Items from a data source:
Start of Block

(** The heap after linking [x] below [c] spells out the forest with [x]
    inserted. *)
Lemma repr_finsert h c pc cs x f : forall owner,
  c <> owner ->
  h !! c = Some (RES_RESLIST pc cs) ->
  item_addr x <> c ->
  item_addr x ∉ addrs f ->
  NoDup (addrs f) ->
  repr h owner f ->
  repr (<[c := RES_RESLIST pc (item_addr x :: cs)]> (<[item_addr x := item_node c x]> h))
       owner (finsert c x f).
Proof.
  set (h' := <[c := _]> _).
  induction f as [|a fn d r IH|a sub IHs r IH]; intros owner Hco Hc Hxc Hx Hnd;
    cbn in Hx, Hnd |- *; [done|..].
  - rewrite not_elem_of_cons in Hx. destruct Hx as [Hxa Hx].
    apply NoDup_cons in Hnd as [Ha Hnd]. intros [Hha Hr]. split; [|by apply IH].
    unfold h'. rewrite !lookup_insert_ne; [done| congruence |congruence].
  - rewrite not_elem_of_cons, not_elem_of_app in Hx. destruct Hx as (Hxa & Hxs & Hxr).
    apply NoDup_cons in Hnd as [Ha Hnd]. apply NoDup_app in Hnd as (Hnds & Hdisj & Hndr).
    rewrite not_elem_of_app in Ha. destruct Ha as [Has Har].
    intros (Hha & Hs & Hr). split; [|split; [|by apply IH]].
    + case_decide as Hac.
      * subst a. rewrite roots_cons_item. unfold h'. rewrite lookup_insert_eq.
        rewrite Hc in Hha. by injection Hha as -> ->.
      * rewrite roots_finsert. unfold h'. rewrite !lookup_insert_ne by congruence. done.
    + case_decide as Hac.
      * subst a.
        assert (repr h' c sub) as Hsub.
        { eapply repr_frame; [|exact Hs]. intros b Hb. unfold h'.
          rewrite !lookup_insert_ne; [done| |]; intros E; subst b; done. }
        destruct x as [xa xfn xd|xa]; cbn; (split; [|try split; try done]);
          unfold h'; cbn; cbn in Hxc; rewrite lookup_insert_ne, lookup_insert_eq by done; done.
      * apply IHs; done.
Qed.
Lemma bind_run_inv {A B} (m : M A) (k : A -> M B) (h : Trace) (b : B)
  (es : list Event) :
  bind m k h = (Ok b, es) ->
  exists a es1 es2,
    m h = (Ok a, es1) /\ k a (h ++ es1)%list = (Ok b, es2)
    /\ es = (es1 ++ es2)%list.
Proof.
  unfold bind. destruct (m h) as [[a|e] es1]; [|discriminate].
  destruct (k a (h ++ es1)%list) as [r es2] eqn:E. intro H.
  inversion H; subst. exists a, es1, es2. auto.
Qed.

Lemma call_run_inv {A} (ask : Trace -> Outcome A) (ev : Outcome A -> Event)
  (h : Trace) (a : A) (es : list Event) :
  call ask ev h = (Ok a, es) -> ask h = Ok a /\ es = [ev (Ok a)].
Proof.
  unfold call. intro H. inversion H as [[H1 H2]]. rewrite H1. auto.
Qed.

Lemma ret_fails_fast {A} (a : A) (h : Trace) : fails_fast (ret a h).
Proof. intros pre ev post e H. destruct pre; discriminate H. Qed.

Lemma lift_fails_fast {A} (r : Outcome A) (h : Trace) : fails_fast (lift r h).
Proof. intros pre ev post e H. destruct pre; discriminate H. Qed.

Lemma call_fails_fast {A} (ask : Trace -> Outcome A)
  (ev : Outcome A -> Event) (h : Trace) :
  (forall r, eventError (ev r) = outcomeError r) ->
  fails_fast (call ask ev h).
Proof.
  intros Hev pre e0 post e H He. unfold call in *. cbn [fst snd] in *.
  destruct pre as [|? pre]; [|destruct pre; discriminate H].
  inversion H; subst. split; [reflexivity|].
  rewrite Hev in He. destruct (ask h); cbn in He; congruence.
Qed.

Lemma bind_fails_fast {A B} (m : M A) (k : A -> M B) (h : Trace) :
  fails_fast (m h) ->
  (forall a es, m h = (Ok a, es) -> fails_fast (k a (h ++ es)%list)) ->
  fails_fast (bind m k h).
Proof.
  unfold bind. destruct (m h) as [[a|e] es] eqn:E; intros Hm Hk.
  - specialize (Hk a es eq_refl).
    destruct (k a (h ++ es)%list) as [r es'].
    intros pre ev post e Q He. cbn [fst snd] in *.
    apply TraceFacts.split_app_mid in Q.
    destruct Q as [[l [Q1 Q2]]|[l [Q1 Q2]]].
    + destruct (Hm pre ev l e Q1 He) as [_ W]. discriminate W.
    + exact (Hk l ev post e Q2 He).
  - intros pre ev post e' Q He. cbn [fst snd] in *.
    destruct (Hm pre ev post e' Q He) as [P W].
    split; [exact P|]. inversion W. reflexivity.
Qed.

Lemma throw_fails_fast {A} (e : Exn) (h : Trace) : fails_fast (@throw A e h).
Proof. intros pre ev post e0 H. destruct pre; discriminate H. Qed.

Section Runs.

Variable w : World.
(** [args] are the eleven click counts, which the body never reads;
    [triggered] is as in [handle_report_symbol_click]. *)
Definition switch_tab (args : list (option Z)) (triggered : list string) : result string :=
  if negb (bool_decide (triggered ≠ [])) then Ok "market-analysis"
  else
    prop_id ← Py.getitem triggered 0;
    trigger_id ← Py.getitem (Py.split "." prop_id) 0;
    Ok (Py.get_default tab_mapping trigger_id "market-analysis").

(** *** Vocabulary of the properties *)

(** The five analyst slots in tab order: the key of the report in
    [current_reports] and the analyst's name in [agent_statuses]. *)
Definition analyst_slots : list (string * string) :=
  [("market_report", "Market Analyst");
   ("sentiment_report", "Social Analyst");
   ("news_report", "News Analyst");
   ("fundamentals_report", "Fundamentals Analyst");
   ("macro_report", "Macro Analyst")].

(** The text the loop of [update_tabs_content] resolves for a slot. *)
Definition slot_text (state : SymbolState) (slot : string * string) : result string :=
  validated_entry slot.1 (agent_statuses state !! slot.2) (current_reports state !! slot.1).

(** The validator answers with an entry for the slot it was given. *)
Definition keeps_slot : Prop :=
  ∀ k v, is_Some (validate_reports_for_ui {[k := v]} !! k).

(** Page [p] is within the symbol list and the symbol it names has
    the state [state]. *)
Definition page_state (app : AppState) (p : Z) (state : SymbolState) : Prop :=
  1 <= p <= len (keys app) ∧
  ∃ symbol, keys app !! Z.to_nat (p - 1) = Some symbol ∧
            get_state app symbol = Some state.

(** All five page-consuming callbacks go on with [symbol]. *)
Definition all_continue_with (app : AppState) (p : Z) (symbol : string) : Prop :=
  update_tabs_content app (Some p) = tabs_of_symbol app symbol ∧
  update_decision_summary app (Some p) = decision_of_symbol app symbol ∧
  update_researcher_debate app (Some p) = Ok (researcher_debate_view symbol) ∧
  update_risk_debate app (Some p) = Ok (risk_debate_view symbol) ∧
  update_report_display_text app (Some p) = Ok (display_text_of_symbol symbol).

(** All five page-consuming callbacks raise [e]. *)
Definition all_raise (app : AppState) (p : Z) (e : exn) : Prop :=
  update_tabs_content app (Some p) = Raise e ∧
  update_decision_summary app (Some p) = Raise e ∧
  update_researcher_debate app (Some p) = Raise e ∧
  update_risk_debate app (Some p) = Raise e ∧
  update_report_display_text app (Some p) = Raise e.

(** The first candidate that is a non-empty text. *)
Fixpoint first_nonempty (candidates : list (option string)) : option string :=
  match candidates with
  | [] => None
  | candidate :: rest =>
      if Py.truthy candidate then candidate else first_nonempty rest
  end.

End Callbacks.

(** ** Sample states *)

Module Sample.

(** A collaborator set: state lookup in [symbol_states], the validator
    that returns its argument, renderers that return the symbol, and
    a decoder for the identifiers Dash serialises for the symbol
    buttons, which reads the integer of the [index] field. *)
Definition get_state (app : AppState) (symbol : string) : option SymbolState :=
  (list_to_map (symbol_states app) : gmap string SymbolState) !! symbol.
Definition validate (reports : gmap string string) : gmap string string := reports.
Definition render (symbol : string) : string := symbol.

(** A text between double quotes. *)
Definition quoted (s : string) : string :=
  String "034"%char s +:+ String "034"%char EmptyString.

(** The id of the symbol button [index] as Dash serialises it: JSON
    with sorted keys. *)
Definition button_id (index : nat) : string :=
  "{" +:+ quoted "component" +:+ ":" +:+ quoted "reports" +:+ "," +:+
  quoted "index" +:+ ":" +:+ Py.str_of_nat index +:+ "," +:+
  quoted "type" +:+ ":" +:+ quoted "symbol-btn" +:+ "}".

(** The [prop_id] of the click count of that button. *)
Definition button_prop_id (index : nat) : string := button_id index +:+ ".n_clicks".

(** [s] without the prefix [prefix], when it starts with it. *)
Fixpoint strip_prefix (prefix s : string) : option string :=
  match prefix, s with
  | EmptyString, _ => Some s
  | String a prefix', String b s' =>
      if Ascii.eqb a b then strip_prefix prefix' s' else None
  | String _ _, EmptyString => None
  end.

End of Block

__WORK TO COMPLETE__. Return only the part of the records above that opens with the line containing "rewrite Hev in" and closes with the line containing "- intros pre", ends included.

__WRITTEN ANSWER__.
  rewrite Hev in He. destruct (ask h); cbn in He; congruence.
Qed.

Lemma bind_fails_fast {A B} (m : M A) (k : A -> M B) (h : Trace) :
  fails_fast (m h) ->
  (forall a es, m h = (Ok a, es) -> fails_fast (k a (h ++ es)%list)) ->
  fails_fast (bind m k h).
Proof.
  unfold bind. destruct (m h) as [[a|e] es] eqn:E; intros Hm Hk.
  - specialize (Hk a es eq_refl).
    destruct (k a (h ++ es)%list) as [r es'].
    intros pre ev post e Q He. cbn [fst snd] in *.
    apply TraceFacts.split_app_mid in Q.
    destruct Q as [[l [Q1 Q2]]|[l [Q1 Q2]]].
    + destruct (Hm pre ev l e Q1 He) as [_ W]. discriminate W.
    + exact (Hk l ev post e Q2 He).
  - intros pre ev post e' Q He. cbn [fst snd] in *.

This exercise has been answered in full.